So much to do . . .
Ruth Brown keeps deep R&B's fire blazing
by Ted Drozdowski
Miss Rhythm is on stage working the blues, and she's got the audience on a
string. Sashaying up to the microphone in the ballroom of Newport's stylish old
Viking Hotel on a late-July night, she sings a few lines of "I'm Gonna Move to
the Outskirts of Town" and then explains why in a string of saucy one-liners:
temptation knocks with every grocery delivery, it gets lonely way out there
during the day, and what if her man starts acting just like her?
The crowd -- here for a warm-up party the night before the annual Newport
Rhythm & Blues Festival -- is full of laughter and smiles and rains
applause on 69-year-old Ruth Brown. But Brown's saving her heart for tomorrow,
when she'll pour it out in a funny, captivating, poignant set of little over a
half-hour that makes the day's headliners -- especially Patti LaBelle playing
her cookie-cutter R&B/pop -- seem shallow.
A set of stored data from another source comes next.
(* ===== verification/Toast.v ===== *)
(** * Toasts ([ui/src/components/Toast.tsx])

    The provider's list of toasts and, per mounted toast, its own state: whether
    it is visible and its pending 3-second timer.  Time is explicit: a world has
    a clock in milliseconds, and the steps are the calls of [showToast], the
    animation frames, the timers and the passing of time.  Time does not pass
    beyond a deadline whose callback has not run. *)
From Stdlib Require Import Ascii ZArith Lia.
From stdpp Require Import base list strings pretty gmap sets relations sorting.
From S2P Require Import Prelude JsStd Jsx.
Local Open Scope Z_scope.

Inductive ToastType := Success | Error.

#[export] Instance ToastType_eq_dec : EqDecision ToastType.
Proof. solve_decision. Defined.

(** The interface [ToastItem]. *)
Record Toast := { id : Z; message : string; type : ToastType }.

(** A mounted [ToastItem] component: its toast, its state [visible], and the
    deadline of the timer its effect has set, while that timer is pending. *)
Record Item := { toast : Toast; visible : bool; timer : option Z }.

Record World := {
  clock : Z;
  nextId : Z;
  items : list Item;
  (** pending [setTimeout(onDone, 200)] calls: deadline and toast *)
  removals : list (Z * Z);
  (** pending animation frames: the toasts that become visible *)
  frames : list Z
}.

Definition initial : World :=
  {| clock := 0; nextId := 0; items := []; removals := []; frames := [] |}.

Definition item_id (i : Item) : Z := i.(toast).(id).

Definition ids (w : World) : list Z := map item_id w.(items).

(** The effect of a mounted item: the cleanup cancels the timer of the previous
    run, a new one is set. *)
Definition effect (now : Z) (i : Item) : Item :=
  {| toast := i.(toast); visible := i.(visible); timer := Some (now + 3000) |}.

(** Rendering the provider with the toasts [l].  Each item is given a new
    [onDone] closure, so the effect of every item runs again. *)
Definition rerender (l : list Item) (w : World) : World :=
  {| clock := w.(clock); nextId := w.(nextId); items := map (effect w.(clock)) l;
     removals := w.(removals); frames := w.(frames) ++ map item_id l |}.

Definition mount (t : Toast) : Item := {| toast := t; visible := false; timer := None |}.

Definition showToast (message : string) (type : ToastType) (w : World) : World :=
  let id := w.(nextId) in
  rerender (w.(items) ++ [mount {| id := id; message := message; type := type |}])
    {| clock := w.(clock); nextId := id + 1; items := w.(items);
       removals := w.(removals); frames := w.(frames) |}.

Definition removeToast (id : Z) (w : World) : World :=
  rerender (filter (λ i, item_id i ≠ id) w.(items)) w.

(** The callbacks. *)

Definition set_visible (b : bool) (i : Item) : Item :=
  {| toast := i.(toast); visible := b; timer := i.(timer) |}.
Of course, Brown's career does run more than 50 years deep. She was first
hired to sing at age 16 by big-band leader Lucky Millinder. "On a bet," asserts
Brown, who has a brand-new CD and plays a gala benefit in Mansfield for the
Barry L. Price Rehabilitation Center on November 1. "I traveled with the band
for a month and almost never got to sing. Then he fired me. Some guys in the
band asked me to bring them some sodas, and as I crossed in front of the stage
with a tray of sodas, Lucky Millinder looked down and said, `You're fired. I
hired a singer, not a waitress. And on second thought, you can't sing
anyway.' "
Millinder was very wrong, but his bet ultimately paid off for Brown. She went
on to become Atlantic's bestselling artist of the '50s, recording 87 singles
including a string of hits like "Mama He Treats Your Daughter Mean," "Lucky
Lips," "Teardrops from My Eyes," and "Oh What a Dream." Along with other vocal
piledrivers like Big Joe Turner and Clyde McPhatter, she laid the foundation
for rock and roll. But the difference is that Brown is also a graceful jazz
singer. She can sing on the big beat or stretch syllables with the feline ease
of Billie Holiday and travel 'round the rhythm with the command of Dinah
Washington -- two of her inspirations. That's why her favorite tunes have
always been ballads, even if the rough stuff harvested the lettuce and earned
her the nickname "Miss Rhythm" as well as a spot in the Rock 'n' Roll Hall of
Fame.
Despite her contributions to Atlantic's catalogue and coffers -- and to
musical history -- Brown needed to sue the label in the early '90s for back
royalties. The attention that case (amicably settled out of court) drew sparked
the creation of the Rhythm & Blues Foundation, which today works to promote
the health care and careers of pioneering R&B artists and their restitution
of their funds.
When Brown's hits stopped, in the '60s, she stayed busy in nightclubs and made
albums for various labels. By the mid '70s, she had embarked on a second career
as an actress with the help of her friend Redd Foxx, the late comic genius who
starred in TV's Sanford and Son. She'd aided Foxx years before when he
was a scuffling comic, and he was happy to pay her back.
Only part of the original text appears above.